(** X4. The loop of lines 115-120 is defined exactly when every index of
    every good match is a position of its keypoint vector.  It then yields
    one point pair per good match, in order: the point of the calibration
    keypoint at [queryIdx] and the point of the frame keypoint at
    [trainIdx]; so the two vectors handed to the solver have the same
    length, the number of good matches. *)
Theorem gather_pairs_by_index (okps ikps : list KeyPoint) (good : list DMatch) :
  (indices_in_range okps ikps good <-> gather okps ikps good [] [] <> None) /\
  (forall obj scene,
      gather okps ikps good [] [] = Some (obj, scene) ->
      Forall2 (fun m p => exists k, vec_at okps (queryIdx m) = Some k /\ p = pt k)
              good obj /\
      Forall2 (fun m p => exists k, vec_at ikps (trainIdx m) = Some k /\ p = pt k)
              good scene /\
      List.length obj = List.length good /\
      List.length scene = List.length good).
Proof.
  split.
  - split.
    + intros Hin. destruct (gather_in_range Hin [] []) as (o & s & ->). discriminate.
    + apply gather_some_in_range.
  - intros obj scene H.
    destruct (gather_pointwise _ _ _ _ _ H) as (o & s & -> & -> & Ho & Hs).
    simpl. repeat split; try assumption.
    + symmetry. eapply Forall2_length; eassumption.
    + symmetry. eapply Forall2_length; eassumption.
Qed.

(** ** Deliveries, ticks and the loop *)

Section MoreRuns.
Context {cv : Collaborators}.
Implicit Types (st : ObjDetector cv) (msg : Msg cv) (mapMsg : option (Msg cv)).

Local Open Scope node_scope.

Lemma bind_run (A B : Type) (m : Node cv A) (k : A -> Node cv B) st :
  bind m k st =
  match m st with
  | (tr, Ret a st') => (tr ++ fst (k a st'), snd (k a st'))
  | (tr, Throw e st') => (tr, Throw e st')
  | (tr, Exit c) => (tr, Exit c)
  | (tr, Undefined) => (tr, Undefined)
  end.
Proof.
  unfold bind. destruct (m st) as [tr [a st'|e st'|c|]]; try reflexivity.
  destruct (k a st'); reflexivity.
Qed.

Lemma after_image_delivery (msg : Msg cv) (later : list (callback cv)) st :
  after_deliveries later (set_lastImageFrame (Some msg) st)
  = after_deliveries (image_callback msg :: later) st.
Proof.
  unfold after_deliveries. simpl.
  destruct (last_image later), (last_map later); reflexivity.
Qed.

Lemma after_map_delivery (msg : Msg cv) (later : list (callback cv)) st :
  after_deliveries later (set_lastMapFrame (Some msg) st)
  = after_deliveries (map_callback msg :: later) st.
Proof.
  unfold after_deliveries. simpl.
  destruct (last_image later), (last_map later); reflexivity.
Qed.

(** [ros::spinOnce] only fills the slots. *)
Lemma spinOnce_run (pending : list (callback cv)) st :
  spinOnce pending st = ([], Ret tt (after_deliveries pending st)).
Proof.
  revert st. induction pending as [|c later IH]; intros st; [reflexivity|].
  simpl. rewrite bind_run.
  destruct c as [msg|msg]; simpl; rewrite IH; simpl.
  - now rewrite after_image_delivery.
  - now rewrite after_map_delivery.
Qed.

Lemma last_image_snoc (pending : list (callback cv)) (msg : Msg cv) :
  last_image (pending ++ [image_callback msg]) = Some msg.
Proof.
  induction pending as [|c later IH]; [reflexivity|].
  destruct c; simpl; rewrite IH; reflexivity.
Qed.

(** X8. Whatever [ros::spinOnce] delivers, in whatever number and order, it
    calls nothing and only fills the two slots: the image slot ends up
    with the last image message delivered (it keeps its content when none
    was), the map slot likewise, and the reference model is as it was.  In
    particular the frame delivered last always wins. *)
Theorem spinOnce_delivers_latest (pending : list (callback cv)) st :
  spinOnce pending st = ([], Ret tt (after_deliveries pending st)) /\
  lastImageFrame (after_deliveries pending st)
    = match last_image pending with
      | Some msg => Some msg
      | None => lastImageFrame st
      end /\
  lastMapFrame (after_deliveries pending st)
    = match last_map pending with
      | Some msg => Some msg
      | None => lastMapFrame st
      end /\
  reference (after_deliveries pending st) = reference st /\
  (forall msg, last_image (pending ++ [image_callback msg]) = Some msg).
Proof.
  split; [apply spinOnce_run|].
  unfold after_deliveries.
  repeat split; try apply last_image_snoc;
    destruct (last_image pending), (last_map pending); reflexivity.
Qed.

(** X9. The map slot is written and never read.  With no image pending a
    tick leaves a delivered map message where it is; a tick that processes
    an image and returns empties the map slot too; and no message reaches
    the decoder other than the pending image, so a map message is dropped
    unseen. *)
Theorem map_slot_lifecycle st :
  (lastImageFrame st = None ->
   forall m, (process_map_frame m ;; detect) st
             = ([], Ret tt (set_lastMapFrame (Some m) st))) /\
  (forall tr u st',
      detect st = (tr, Ret u st') -> lastImageFrame st <> None ->
      lastMapFrame st' = None) /\
  (forall tr r m,
      detect st = (tr, r) -> In (E_toCvCopy m) tr -> lastImageFrame st = Some m).
Proof.
  repeat split.
  - intros Hslot m. rewrite bind_run. unfold process_map_frame, modify.
    rewrite detect_run. simpl. rewrite Hslot. reflexivity.
  - intros tr u st'. rewrite detect_run.
    destruct (lastImageFrame st) as [msg|]; [|congruence].
    destruct (find_object msg (lastMapFrame st) st) as [tr' r] eqn:Hrun.
    destruct (find_object_outcomes _ _ _ Hrun) as [-> | [-> | ->]];
      intros [= <- <- <-] _; reflexivity.
  - intros tr r m. rewrite detect_run.
    destruct (lastImageFrame st) as [msg|].
    + destruct (find_object msg (lastMapFrame st) st) as [tr' r'] eqn:Hrun.
      intros Heq Hin. f_equal. symmetry.
      apply (find_object_decodes_only _ _ _ m Hrun).
      destruct r'; injection Heq as <- _; exact Hin.
    + intros [= <- <-] [].
Qed.

Lemma decode_count_app (tr1 tr2 : list (event cv)) :
  decode_count (tr1 ++ tr2) = (decode_count tr1 + decode_count tr2)%nat.
Proof.
  induction tr1 as [|e tr1 IH]; [reflexivity|].
  destruct e; simpl; rewrite IH; reflexivity.
Qed.

Lemma find_object_counts msg mapMsg st :
  decode_count (fst (find_object msg mapMsg st)) = 1%nat /\
  (solver_count (fst (find_object msg mapMsg st)) <= 1)%nat.
Proof.
  rewrite find_object_run.
  destruct (toCvCopy cv msg) as [img_ptr|]; [|split; [reflexivity|simpl; lia]].
  destruct (frame_correspondences st img_ptr) as [[obj scene]|];
    [|split; [reflexivity|simpl; lia]].
  rewrite estimate_run.
  destruct (findHomography cv obj scene) as [H|];
    [destruct (perspectiveTransform cv H) as [f|]|];
    split; simpl; lia.
Qed.

Lemma detect_counts st :
  decode_count (fst (detect st))
  = match lastImageFrame st with Some _ => 1%nat | None => 0%nat end.
Proof.
  rewrite detect_run.
  destruct (lastImageFrame st) as [msg|]; [|reflexivity].
  pose proof (proj1 (find_object_counts msg (lastMapFrame st) st)) as Hc.
  destruct (find_object msg (lastMapFrame st) st) as [tr [p st'|e st'|c|]];
    exact Hc.
Qed.

(** X7. One frame per tick at most.  Every call of [find_object] hands
    exactly one message to the decoder and calls the solver at most once;
    a tick decodes one frame when one is pending and none otherwise; so a
    run of [main]'s loop never decodes more frames than it makes turns,
    however many messages were delivered. *)
Theorem one_frame_per_tick :
  (forall msg mapMsg st,
      decode_count (fst (find_object msg mapMsg st)) = 1%nat /\
      (solver_count (fst (find_object msg mapMsg st)) <= 1)%nat) /\
  (forall st,
      decode_count (fst (detect st))
      = match lastImageFrame st with Some _ => 1%nat | None => 0%nat end) /\
  (forall (turns : list (list (callback cv))) st,
      (decode_count (fst (main_loop turns st)) <= List.length turns)%nat).
Proof.
  split; [apply find_object_counts|]. split; [apply detect_counts|].
  induction turns as [|pending later IH]; intros st; [simpl; lia|].
  simpl. rewrite bind_run, spinOnce_run. simpl. rewrite bind_run.
  pose proof (detect_counts (after_deliveries pending st)) as Hd.
  destruct (detect (after_deliveries pending st)) as [tr [u st'|e st'|c|]];
    simpl in *.
  - rewrite decode_count_app. specialize (IH st').
    destruct (lastImageFrame (after_deliveries pending st)); lia.
  - destruct (lastImageFrame (after_deliveries pending st)); lia.
  - destruct (lastImageFrame (after_deliveries pending st)); lia.
  - destruct (lastImageFrame (after_deliveries pending st)); lia.
Qed.

(** X11. Turns without an image are idle.  From an empty image slot, a run
    of [main]'s loop in which no turn delivers an image (map messages may
    arrive) calls nothing at all and comes back with the image slot still
    empty and the reference model as it was. *)
Theorem quiet_turns_call_nothing (turns : list (list (callback cv))) st :
  lastImageFrame st = None ->
  Forall (fun pending => last_image pending = None) turns ->
  exists st',
    main_loop turns st = ([], Ret tt st') /\
    lastImageFrame st' = None /\
    reference st' = reference st.
Proof.
  intros Hslot Hq. revert st Hslot.
  induction Hq as [|pending later Hp _ IH]; intros st Hslot.
  - exists st. repeat split. exact Hslot.
  - assert (Hs : lastImageFrame (after_deliveries pending st) = None).
    { unfold after_deliveries. rewrite Hp.
      destruct (last_map pending); exact Hslot. }
    destruct (IH _ Hs) as (st' & Hrun & Hslot' & Href).
    exists st'. simpl. rewrite bind_run, spinOnce_run. simpl.
    rewrite bind_run, detect_run, Hs. simpl. rewrite Hrun. simpl.
    repeat split; [exact Hslot'|].
    rewrite Href. unfold after_deliveries. rewrite Hp.
    destruct (last_map pending); reflexivity.
Qed.

End MoreRuns.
--------------------
→ **Work request**
In the preceding records, how many lines include the word "Hslot"? Reply with the number only.

→ **Result of this task**
8